DATA SUPPLIED:
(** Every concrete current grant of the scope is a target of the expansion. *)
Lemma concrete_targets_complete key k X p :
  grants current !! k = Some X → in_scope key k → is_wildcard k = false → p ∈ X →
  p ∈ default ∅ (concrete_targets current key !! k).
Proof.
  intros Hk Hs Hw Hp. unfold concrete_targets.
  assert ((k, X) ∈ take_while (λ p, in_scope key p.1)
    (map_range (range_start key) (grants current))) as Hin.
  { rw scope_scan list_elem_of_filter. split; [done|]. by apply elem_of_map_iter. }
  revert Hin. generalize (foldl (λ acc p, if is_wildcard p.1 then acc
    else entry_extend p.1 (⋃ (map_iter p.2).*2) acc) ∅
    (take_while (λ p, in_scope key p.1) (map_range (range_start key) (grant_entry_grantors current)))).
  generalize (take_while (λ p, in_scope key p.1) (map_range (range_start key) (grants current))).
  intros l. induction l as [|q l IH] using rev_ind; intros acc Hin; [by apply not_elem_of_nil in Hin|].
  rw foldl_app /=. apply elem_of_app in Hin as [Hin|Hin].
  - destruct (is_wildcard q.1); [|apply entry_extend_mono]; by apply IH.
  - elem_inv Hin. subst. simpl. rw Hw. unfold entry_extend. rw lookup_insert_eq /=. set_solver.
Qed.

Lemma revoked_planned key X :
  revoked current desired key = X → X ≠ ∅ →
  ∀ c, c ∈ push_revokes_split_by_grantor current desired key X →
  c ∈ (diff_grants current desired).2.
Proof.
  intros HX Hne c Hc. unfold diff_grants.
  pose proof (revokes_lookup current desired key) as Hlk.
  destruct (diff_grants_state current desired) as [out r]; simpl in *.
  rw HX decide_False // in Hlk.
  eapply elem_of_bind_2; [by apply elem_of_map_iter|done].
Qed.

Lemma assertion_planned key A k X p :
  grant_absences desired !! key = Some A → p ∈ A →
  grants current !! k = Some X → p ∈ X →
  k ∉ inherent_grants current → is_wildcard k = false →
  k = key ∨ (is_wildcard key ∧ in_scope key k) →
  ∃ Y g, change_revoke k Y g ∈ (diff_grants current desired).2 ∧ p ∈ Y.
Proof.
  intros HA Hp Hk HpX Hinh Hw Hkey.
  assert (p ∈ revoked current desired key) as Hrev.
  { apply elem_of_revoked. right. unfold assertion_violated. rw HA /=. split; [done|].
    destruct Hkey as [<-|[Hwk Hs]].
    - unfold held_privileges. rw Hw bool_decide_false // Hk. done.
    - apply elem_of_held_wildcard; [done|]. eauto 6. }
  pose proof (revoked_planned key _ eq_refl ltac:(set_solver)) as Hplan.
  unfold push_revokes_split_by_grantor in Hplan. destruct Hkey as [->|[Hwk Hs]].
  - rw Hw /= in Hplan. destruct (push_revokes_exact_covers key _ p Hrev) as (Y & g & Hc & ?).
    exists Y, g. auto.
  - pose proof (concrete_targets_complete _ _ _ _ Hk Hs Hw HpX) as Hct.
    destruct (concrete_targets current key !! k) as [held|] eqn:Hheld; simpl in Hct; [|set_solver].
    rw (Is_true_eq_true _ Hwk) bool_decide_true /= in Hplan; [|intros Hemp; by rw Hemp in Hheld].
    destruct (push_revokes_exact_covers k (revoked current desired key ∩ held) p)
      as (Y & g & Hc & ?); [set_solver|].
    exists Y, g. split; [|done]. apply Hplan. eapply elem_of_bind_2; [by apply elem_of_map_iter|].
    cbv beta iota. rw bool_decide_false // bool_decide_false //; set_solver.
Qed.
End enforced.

...

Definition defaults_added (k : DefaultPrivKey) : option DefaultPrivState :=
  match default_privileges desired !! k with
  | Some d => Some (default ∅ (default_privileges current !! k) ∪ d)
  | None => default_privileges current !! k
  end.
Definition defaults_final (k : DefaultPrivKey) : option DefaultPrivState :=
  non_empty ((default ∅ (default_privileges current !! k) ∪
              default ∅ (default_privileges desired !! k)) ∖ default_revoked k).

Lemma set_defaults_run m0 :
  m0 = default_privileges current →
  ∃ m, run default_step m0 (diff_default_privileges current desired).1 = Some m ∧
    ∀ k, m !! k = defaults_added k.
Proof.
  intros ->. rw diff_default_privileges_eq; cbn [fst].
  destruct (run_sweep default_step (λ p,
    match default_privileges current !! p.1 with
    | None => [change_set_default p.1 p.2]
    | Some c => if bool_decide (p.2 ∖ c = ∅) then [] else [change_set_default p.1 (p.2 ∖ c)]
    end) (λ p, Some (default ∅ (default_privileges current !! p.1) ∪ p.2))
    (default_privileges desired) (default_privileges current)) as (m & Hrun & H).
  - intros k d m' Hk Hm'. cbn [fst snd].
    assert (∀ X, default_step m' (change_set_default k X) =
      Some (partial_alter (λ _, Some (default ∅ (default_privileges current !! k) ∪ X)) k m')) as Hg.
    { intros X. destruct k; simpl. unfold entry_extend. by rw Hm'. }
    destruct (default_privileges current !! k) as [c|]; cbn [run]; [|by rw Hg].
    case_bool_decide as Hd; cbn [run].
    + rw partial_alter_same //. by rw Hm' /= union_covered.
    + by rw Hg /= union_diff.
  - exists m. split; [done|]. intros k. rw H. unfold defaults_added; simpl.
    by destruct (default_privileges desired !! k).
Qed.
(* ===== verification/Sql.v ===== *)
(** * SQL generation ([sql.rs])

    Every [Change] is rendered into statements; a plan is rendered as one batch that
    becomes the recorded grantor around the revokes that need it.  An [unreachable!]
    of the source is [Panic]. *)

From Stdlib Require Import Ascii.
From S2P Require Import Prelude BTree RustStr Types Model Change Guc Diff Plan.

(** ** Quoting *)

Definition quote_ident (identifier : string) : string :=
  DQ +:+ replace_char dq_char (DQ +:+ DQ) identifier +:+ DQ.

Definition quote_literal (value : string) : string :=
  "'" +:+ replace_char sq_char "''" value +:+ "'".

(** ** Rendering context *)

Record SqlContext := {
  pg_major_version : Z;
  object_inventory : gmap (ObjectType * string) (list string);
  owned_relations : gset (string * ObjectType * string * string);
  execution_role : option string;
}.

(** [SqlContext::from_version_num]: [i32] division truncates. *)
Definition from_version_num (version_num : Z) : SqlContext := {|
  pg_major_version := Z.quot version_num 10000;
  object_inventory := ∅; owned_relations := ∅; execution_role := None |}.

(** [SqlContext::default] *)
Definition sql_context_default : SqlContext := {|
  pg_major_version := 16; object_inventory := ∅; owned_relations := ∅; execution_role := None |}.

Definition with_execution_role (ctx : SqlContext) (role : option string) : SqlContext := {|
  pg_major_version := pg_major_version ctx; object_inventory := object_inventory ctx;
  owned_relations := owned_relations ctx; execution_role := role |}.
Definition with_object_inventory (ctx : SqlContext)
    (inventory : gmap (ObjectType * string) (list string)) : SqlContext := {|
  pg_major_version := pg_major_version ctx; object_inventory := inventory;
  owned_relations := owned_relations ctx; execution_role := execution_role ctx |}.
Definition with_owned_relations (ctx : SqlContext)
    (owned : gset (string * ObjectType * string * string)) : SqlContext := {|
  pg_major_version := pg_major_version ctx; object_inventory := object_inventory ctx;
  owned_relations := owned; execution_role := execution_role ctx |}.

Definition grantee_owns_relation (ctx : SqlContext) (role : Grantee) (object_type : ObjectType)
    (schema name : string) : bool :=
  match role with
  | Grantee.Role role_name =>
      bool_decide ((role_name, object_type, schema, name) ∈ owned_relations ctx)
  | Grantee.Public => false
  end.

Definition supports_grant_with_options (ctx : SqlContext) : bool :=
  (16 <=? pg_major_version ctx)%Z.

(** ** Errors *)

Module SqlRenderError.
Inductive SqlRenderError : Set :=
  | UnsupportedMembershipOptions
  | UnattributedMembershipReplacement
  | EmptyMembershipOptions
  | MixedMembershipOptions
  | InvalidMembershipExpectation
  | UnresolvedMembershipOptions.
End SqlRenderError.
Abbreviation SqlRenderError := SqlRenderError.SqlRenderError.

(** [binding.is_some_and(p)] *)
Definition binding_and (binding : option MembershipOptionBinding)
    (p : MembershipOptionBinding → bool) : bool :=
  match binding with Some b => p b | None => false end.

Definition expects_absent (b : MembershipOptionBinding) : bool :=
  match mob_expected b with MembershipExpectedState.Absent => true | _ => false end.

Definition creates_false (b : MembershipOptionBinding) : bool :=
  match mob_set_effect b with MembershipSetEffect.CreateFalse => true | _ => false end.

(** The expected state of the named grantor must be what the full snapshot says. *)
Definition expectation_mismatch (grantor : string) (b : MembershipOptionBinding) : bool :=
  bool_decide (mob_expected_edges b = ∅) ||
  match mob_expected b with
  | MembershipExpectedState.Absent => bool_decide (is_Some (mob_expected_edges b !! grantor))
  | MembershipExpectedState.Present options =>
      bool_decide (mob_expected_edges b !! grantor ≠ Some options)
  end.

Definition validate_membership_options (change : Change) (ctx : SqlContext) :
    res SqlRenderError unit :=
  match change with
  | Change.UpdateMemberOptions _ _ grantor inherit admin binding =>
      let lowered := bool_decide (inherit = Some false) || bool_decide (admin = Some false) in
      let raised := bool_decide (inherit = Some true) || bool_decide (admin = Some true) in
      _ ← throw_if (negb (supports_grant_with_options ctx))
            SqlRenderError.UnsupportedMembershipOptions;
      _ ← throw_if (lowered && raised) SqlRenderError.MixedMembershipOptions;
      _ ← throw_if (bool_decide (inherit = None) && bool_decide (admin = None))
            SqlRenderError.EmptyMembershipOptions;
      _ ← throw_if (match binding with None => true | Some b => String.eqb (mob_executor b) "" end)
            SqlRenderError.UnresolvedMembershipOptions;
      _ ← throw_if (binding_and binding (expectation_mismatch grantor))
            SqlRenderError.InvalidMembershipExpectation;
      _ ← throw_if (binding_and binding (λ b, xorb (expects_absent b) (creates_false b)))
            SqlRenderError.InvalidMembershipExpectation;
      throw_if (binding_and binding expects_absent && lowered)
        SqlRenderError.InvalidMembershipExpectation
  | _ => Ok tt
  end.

--

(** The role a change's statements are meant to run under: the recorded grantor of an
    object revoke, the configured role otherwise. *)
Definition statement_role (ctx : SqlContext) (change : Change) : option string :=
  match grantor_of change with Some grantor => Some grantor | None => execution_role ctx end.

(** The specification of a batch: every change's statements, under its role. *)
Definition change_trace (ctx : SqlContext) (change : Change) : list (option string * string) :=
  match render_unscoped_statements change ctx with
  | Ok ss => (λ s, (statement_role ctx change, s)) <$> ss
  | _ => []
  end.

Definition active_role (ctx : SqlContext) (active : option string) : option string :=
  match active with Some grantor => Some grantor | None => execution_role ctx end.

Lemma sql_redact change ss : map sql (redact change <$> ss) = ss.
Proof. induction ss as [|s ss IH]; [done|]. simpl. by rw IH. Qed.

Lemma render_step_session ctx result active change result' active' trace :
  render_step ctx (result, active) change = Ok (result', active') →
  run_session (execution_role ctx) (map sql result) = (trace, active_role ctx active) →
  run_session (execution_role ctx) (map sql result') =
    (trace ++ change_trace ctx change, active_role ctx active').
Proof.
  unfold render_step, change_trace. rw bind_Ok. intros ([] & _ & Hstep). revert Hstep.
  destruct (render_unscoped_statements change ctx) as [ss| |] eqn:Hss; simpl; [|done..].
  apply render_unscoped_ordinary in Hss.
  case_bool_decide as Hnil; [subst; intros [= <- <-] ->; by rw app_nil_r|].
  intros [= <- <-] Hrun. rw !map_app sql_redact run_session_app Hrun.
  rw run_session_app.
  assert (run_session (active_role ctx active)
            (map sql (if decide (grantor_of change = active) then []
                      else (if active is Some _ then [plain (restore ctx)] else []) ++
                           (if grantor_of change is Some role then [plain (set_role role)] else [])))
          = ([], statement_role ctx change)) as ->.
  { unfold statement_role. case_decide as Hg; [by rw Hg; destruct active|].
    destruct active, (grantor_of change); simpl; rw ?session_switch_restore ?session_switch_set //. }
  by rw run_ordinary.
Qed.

PROBLEM TO WORK ON: All lines of the data above that include the word "Hkey" must be shown.

EXERCISE SOLUTION:
  intros HA Hp Hk HpX Hinh Hw Hkey.
    destruct Hkey as [<-|[Hwk Hs]].
  unfold push_revokes_split_by_grantor in Hplan. destruct Hkey as [->|[Hwk Hs]].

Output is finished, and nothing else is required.